Arizona and New Mexico presented the Master with conflicting claims to water in the Gila River, the tributary *595 that rises in New Mexico and flows through Arizona. Having determined that tributaries are not within the regulatory provisions of the Project Act the Master held that this interstate dispute should be decided under the principles of equitable apportionment. After hearing evidence on this issue, the Master accepted a compromise settlement agreed upon by these States and incorporated that settlement in his findings and conclusions, and in Part IV (A) (B) (C) (D) of his recommended decree. No exceptions have been filed to these recommendations by any of the parties and they are accordingly accepted by us. Except for those discussed in Part V, we are not required to decide any other disputes between tributary users or between mainstream and tributary users.
In these proceedings, the United States has asserted claims to waters in the main river and in some of the tributaries for use on Indian Reservations, National Forests, Recreational and Wildlife Areas and other government lands and works. While the Master passed upon some of these claims, he declined to reach others, particularly those relating to tributaries. We approve his decision as to which claims required adjudication, and likewise we approve the decree he recommended for the government claims he did decide. We shall discuss only the claims of the United States on behalf of the Indian Reservations.

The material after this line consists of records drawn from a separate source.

Lemma orderBy_Permutation (df : list R) : Permutation (orderBy before df) df.
Proof.
  unfold orderBy. induction df as [|r df IH]; simpl.
  - reflexivity.
  - rewrite insert_by_Permutation. now constructor.
Qed.
End Ordering.

Section Adjacent.
Import Analysis.
Context {A : Type}.

Lemma Sorted_adjacent (R : A -> A -> Prop) (l : list A) :
  Sorted R l -> adjacent R l.
Proof.
  induction 1 as [|a l Hs IH Hd]; simpl; [exact I|].
  destruct l as [|b l]; [exact I|].
  split; [now inversion Hd | exact IH].
Qed.

Lemma adjacent_impl (R R' : A -> A -> Prop) (l : list A) :
  (forall a b, R a b -> R' a b) -> adjacent R l -> adjacent R' l.
Proof.
  intros H. induction l as [|a l IH]; simpl; [auto|].
  destruct l as [|b l]; [auto|].
  intros [Hab Hl]. split; [now apply H | now apply IH].
Qed.

Lemma adjacent_firstn (R : A -> A -> Prop) (n : nat) (l : list A) :
  adjacent R l -> adjacent R (firstn n l).
Proof.
  revert l. induction n as [|n IH]; intros l Hl; simpl; [exact I|].
  destruct l as [|a l]; [exact I|].
  specialize (IH l). destruct l as [|b l].
  - destruct n; exact I.
  - destruct Hl as [Hab Hl]. specialize (IH Hl).
    destruct n as [|n]; simpl in *; [exact I|].
    split; [exact Hab | exact IH].
Qed.
End Adjacent.

(** ** Revenue by hour *)

Section RevenueRanking.
Import Spark Analysis Samples.

Lemma desc_total (a b : cell Q) : desc a b = false -> desc b a = true.
Proof.
  destruct a as [x|], b as [y|]; simpl; try congruence.
  intros H. apply Qle_bool_iff.
  assert (Hlt : Qltb x y = true) by (unfold Qltb; now rewrite H).
  apply Qltb_lt in Hlt. lra.
Qed.

Lemma desc_greater_or_equal (a b : Revenue) :
  desc (total_revenue a) (total_revenue b) = true -> greater_or_equal a b.
Proof.
  unfold greater_or_equal.
  destruct (total_revenue a) as [x|], (total_revenue b) as [y|]; simpl;
    try congruence; auto.
  apply Qle_bool_iff.
Qed.

Lemma hourly_revenue_Permutation (df : list TableRow) :
  Permutation (hourly_revenue df)
              (map aggregate (groupBy Ingestion.pickup_hour df)).
Proof. unfold hourly_revenue. apply orderBy_Permutation. Qed.
(** A sockets directory with the sockets of two workloads. *)
Definition twoSockets : FileSystem :=
  mkFS (fun _ => (true, None)) (fun _ => (["default_vm1_sock"; "kube-system_vm2_sock"], None)).

(** A fresh connection to a peer that answers every request the same way. *)
Definition scripted (reply : Reply) (err : option error) : VirtLauncherClient unit unit :=
  mkClient (mkRpcClient (fun _ _ _ => (reply, err)) []).

(** The peer went away during the call; the reply value was left as it was. *)
Definition hungUp : VirtLauncherClient unit unit := scripted emptyReply (Some ErrUnexpectedEOF).

(** A peer that turns the request down with a message. *)
Definition refusing (message : string) : VirtLauncherClient unit unit :=
  scripted (mkReply false message None) None.

(** A call that fails with [err] although the reply value says [Success]. *)
Definition failing (err : error) : VirtLauncherClient unit unit :=
  scripted (mkReply true "" None) (Some err).

(** A peer that turns the request down and still reports a domain. *)
Definition refusingWithDomain : VirtLauncherClient unit unit :=
  scripted (mkReply false "domain is shutting down" (Some (api.mkDomain "default" "vm1"))) None.

(** A peer that accepts, with or without a domain to report. *)
Definition accepting (domain : option api.Domain) : VirtLauncherClient unit unit :=
  scripted (mkReply true "" domain) None.

End scenarios.

(** * Checks of the library models on known values *)

Example Clean_samples :
  map Filepath.Clean
    ["abc//def//ghi"; "abc/./../def"; "../../abc"; "/../abc";
     "abc/../../././../def"; ""; "/"; "abc/"; "//abc"; ".."; "abc/def/../../..";
     "/abc/def/../../.."; "abc/def/../ghi/../jkl"; "a/b/c"; "/.."; "./"]
  = ["abc/def/ghi"; "def"; "../../abc"; "/abc";
     "../../def"; "."; "/"; "abc"; "/abc"; ".."; "..";
     "/"; "abc/jkl"; "a/b/c"; "/"; "."].
Proof. reflexivity. Qed.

The Government, on behalf of five Indian Reservations in Arizona, California, and Nevada, asserted rights to water in the mainstream of the Colorado River.[97] The *596 Colorado River Reservation, located partly in Arizona and partly in California, is the largest. It was originally created by an Act of Congress in 1865,[98] but its area was later increased by Executive Order.[99] Other reservations were created by Executive Orders and amendments to them, ranging in dates from 1870 to 1907.[100] The Master found both as a matter of fact and law that when the United States created these reservations or added to them, it reserved not only land but also the use of enough water from the Colorado to irrigate the irrigable portions of the reserved lands. The aggregate quantity of water which the Master held was reserved for all the reservations is about 1,000,000 acre-feet, to be used on around 135,000 irrigable acres of land. Here, as before the Master, Arizona argues that the United States had no power to make a reservation of navigable waters after Arizona became a State; that navigable waters could not be reserved by Executive Orders; that the United States did not intend to reserve water for the Indian Reservations; that the amount of water reserved should be measured by the reasonably foreseeable needs of the Indians living on the reservation rather than by the number of irrigable acres; and, finally, that the judicial doctrine of equitable apportionment *597 should be used to divide the water between the Indians and the other people in the State of Arizona.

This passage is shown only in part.